The state Department of Natural Resources, in a regulatory filing on Thursday, said the state Public Utilities Commission should “strongly consider” one of several alternative routes “having fewer natural resource impacts” than the route proposed by pipeline company Enbridge Energy.
The Calgary-based company has proposed a Z-shaped route across northern Minnesota to carry North Dakota oil first to its Clearbrook oil terminal in northwest Minnesota. Then the line would flow south, passing near Itasca State Park and Park Rapids, before heading east to another terminal in Superior.

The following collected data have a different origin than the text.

(** C1 (as amended): without a hint the patterns are tried in order,
    suffix [.php] giving version 1, prefix [api/2.0/] version 2, substring
    [/am/] the asset management API and substring [/was/] the web
    application API; a call that matches none is classified [False], and
    [request] then fails in [url_api_version] with the unknown-version
    exception, before any transport is invoked and without touching the
    connector. *)
Theorem which_api_version_inference `{Lxml} (version : string) (net : Transport)
    (self : QGConnector) (api_call : string) (data : option payload)
    (h : option hint) (m : option string) :
  (ends_with api_call ".php" → which_api_version api_call = VInt 1) ∧
  (¬ ends_with api_call ".php" → starts_with api_call "api/2.0/" →
     which_api_version api_call = VInt 2) ∧
  (¬ ends_with api_call ".php" → ¬ starts_with api_call "api/2.0/" →
     has_substring api_call "/am/" → which_api_version api_call = VStr "am") ∧
  (¬ ends_with api_call ".php" → ¬ starts_with api_call "api/2.0/" →
     ¬ has_substring api_call "/am/" → has_substring api_call "/was/" →
     which_api_version api_call = VStr "was") ∧
  (unmatched api_call → which_api_version api_call = VFalse) ∧
  (hint_truthy h = false → unmatched (preformat_call api_call) →
     let r := request version net self api_call data h m in
     url_api_version (server self) (which_api_version (preformat_call api_call))
       = Raise (UnknownVersion VFalse) ∧
     outcome r = Raise (UnknownVersion VFalse) ∧
     taxonomy (UnknownVersion VFalse) = Some UnknownGeneration ∧
     trace r = [] ∧ self_after r = self).
Proof.
  rewrite <- endswith_spec, <- startswith_spec, <- !contains_spec.
  split_and!; [unfold which_api_version..| |].
  - by intros ->.
  - intros ->%not_true_is_false. by intros ->.
  - intros ->%not_true_is_false ->%not_true_is_false. by intros ->.
  - intros ->%not_true_is_false ->%not_true_is_false ->%not_true_is_false.
    by intros ->.
  - apply which_api_version_unmatched.
  - intros Hh Hu r. subst r. unfold request.
    rewrite (prepare_unmatched _ _ _ _ _ _ Hh Hu).
    by rewrite (which_api_version_unmatched _ Hu).
Qed.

State regulators are reviewing the proposed route and alternatives proposed by other interests, mostly along corridors south of the lakes region. The $2.6 billion, 610-mile Sandpiper project has been approved in North Dakota, whose booming oil industry now sends most of its crude to market in railroad tank cars through Minnesota.

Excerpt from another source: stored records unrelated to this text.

(** Instances: 3 ft, -3 ft and -0 ft. *)
Lemma div_scalar_zero_witness :
  value (div_scalar (mkLength foot (of_Z 3)) pzero) = pinf
  /\ value (div_scalar (mkLength foot (of_Z (-3))) pzero) = ninf
  /\ value (div_scalar (mkLength foot nzero) pzero) = nan.
Proof.
  split; [| split].
  - apply (proj1 (proj2 (div_scalar_zero foot (of_Z 3)))). reflexivity.
  - apply (proj1 (proj2 (proj2 (div_scalar_zero foot (of_Z (-3)))))). reflexivity.
  - apply (proj2 (proj2 (proj2 (div_scalar_zero foot nzero)))). left. reflexivity.
Defined.

(** ** A worked scenario *)

(** C9. [200 mm + 3 m * (1.0/6.0)] equals [10 cm * 2.0 + 50 cm * 1.0]:
    the left side is 700 mm, the right side 70 cm, and [==] holds.  So
    does the form the header asserts, [200_mm + 3_m / 6 == 2 * 10_cm +
    50_cm / 1.0]. *)
Theorem scenario_700mm :
  let lhs := add (lit millimetre 200)
                 (scale_r (lit metre 3) (fdiv (of_Z 1) (of_Z 6))) in
  let rhs := add (scale_r (lit centimetre 10) (of_Z 2))
                 (scale_r (lit centimetre 50) (of_Z 1)) in
  eq_op lhs rhs = true
  /\ lhs = lit millimetre 700
  /\ rhs = lit centimetre 70
  /\ eq_op (add (lit millimetre 200) (div_scalar (lit metre 3) (of_Z 6)))
           (add (scale_l (of_Z 2) (lit centimetre 10))
                (div_scalar (lit centimetre 50) (of_Z 1))) = true.
Proof. vm_compute. repeat split; reflexivity. Qed.

(** * Further properties of the operators *)

(** ** Commutativity and symmetry *)

Lemma fmul_comm (x y : double) : fmul x y = fmul y x.
Proof.
  unfold fmul, SFmul.
  destruct x as [sx | sx | | sx mx ex], y as [sy | sy | | sy my ey];
    try reflexivity; try (rewrite (xorb_comm sx sy); reflexivity).
  rewrite (xorb_comm sx sy), (Pos.mul_comm mx my), (Z.add_comm ex ey).
  reflexivity.
Qed.

Lemma fadd_comm (x y : double) : fadd x y = fadd y x.
Proof.
  unfold fadd, SFadd.
  destruct x as [sx | sx | | sx mx ex], y as [sy | sy | | sy my ey];
    try reflexivity; try (destruct sx, sy; reflexivity).
  rewrite (Z.min_comm ex ey), Z.add_comm. reflexivity.
Qed.

Lemma feqb_sym (x y : double) : feqb x y = feqb y x.
Proof.
  unfold feqb, SFeqb, SFcompare.
  destruct x as [sx | sx | | sx mx ex], y as [sy | sy | | sy my ey];
    try reflexivity; try (destruct sx, sy; reflexivity);
    try (destruct sx; reflexivity); try (destruct sy; reflexivity).
  assert (Em : Pos.compare_cont Eq mx my = CompOpp (Pos.compare_cont Eq my mx))
    by (rewrite Pos.compare_cont_antisym; reflexivity).
  destruct sx, sy; try reflexivity;
    rewrite (Z.compare_antisym ey ex), Em;
    destruct (ey ?= ex); cbn [CompOpp]; try reflexivity;
    destruct (Pos.compare_cont Eq my mx); reflexivity.
Qed.

(** ** No NaN out of nothing *)

Lemma iter_shr_1_nonneg (p : positive) (mrs : shr_record) :
  0 <= shr_m mrs -> 0 <= shr_m (iter_pos shr_1 p mrs).
Proof.
  revert mrs. induction p as [ | p IH] using Pos.peano_ind; intros mrs H.
  - cbn [iter_pos]. rewrite shr_1_m by exact H. apply Z.div_pos; lia.
  - rewrite iter_pos_succ_r. apply IH.
    rewrite shr_1_m by exact H. apply Z.div_pos; lia.
Qed.

Lemma shr_nonneg (mrs : shr_record) (e n : Z) :
  0 <= shr_m mrs -> 0 <= shr_m (fst (shr mrs e n)).
Proof.
  intro H. destruct n as [ | p | p]; cbn [shr fst]; try exact H.
  apply iter_shr_1_nonneg, H.
Qed.

Lemma round_nearest_even_nonneg (m : Z) (l : location) :
  0 <= m -> 0 <= round_nearest_even m l.
Proof.
  intro H. destruct l as [ | [ | | ]]; cbn [round_nearest_even]; try lia.
  destruct (Z.even m); lia.
Qed.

“The preferred route for the Sandpiper Project is proposed in a region of the state that contains a concentration of important lakes for fisheries, trout streams, sensitive aquifers, public conservation lands and mineral and forest resources,” said the DNR letter by Jamie Schrenzel, a principal planner in the agency’s environmental review unit.
The letter said the proposed route could become “a new corridor for multiple pipelines,” a reference to Enbridge’s plan to rebuild another pipeline possibly using the Sandpiper route. The DNR offered to supply environmental data to help compare alternative routes.
The DNR had raised environmental concerns about the Sandpiper project last spring, but only now has joined the Minnesota Pollution Control Agency in urging state regulators to consider an all-new route for the pipeline. The PUC asked for comments on the matter earlier this month.
One route being considered would follow existing natural gas and refined petroleum pipelines largely south of the lakes region, an idea first proposed by the MPCA. Seven other routes also have been suggested, mostly by environmental groups, including some south of Interstate 94 and ending nowhere near the Superior terminal where Enbridge intends to deliver crude oil.
Enbridge has said the alternatives are 74 miles to 182 miles longer than its original plan, would cost an additional $185 million to $455 million to build, and could delay the project three years. Company officials were not immediately available Friday morning to comment.
It is the first time that Minnesota regulators have even considered that a proposed pipeline should be built on an all-new route, but such a step would not be unprecedented. In 2011, another Calgary-based pipeline company, TransCanada, decided to reroute the proposed Keystone XL pipeline in Nebraska to avoid many miles of threatened and endangered species habitat and erodible soils. That project remains stalled because the Obama administration hasn’t decided whether to issue a permit for the line to cross the Canadian-U.S. border.
Enbridge’s Sandpiper project, as a domestic pipeline, doesn’t require a presidential permit. But it does require state approval and an environmental review overseen by the Minnesota Commerce Department. That review is underway, and includes a comparison of environmental risks of alternate routes. Public hearings are planned later this year with a decision likely in 2015.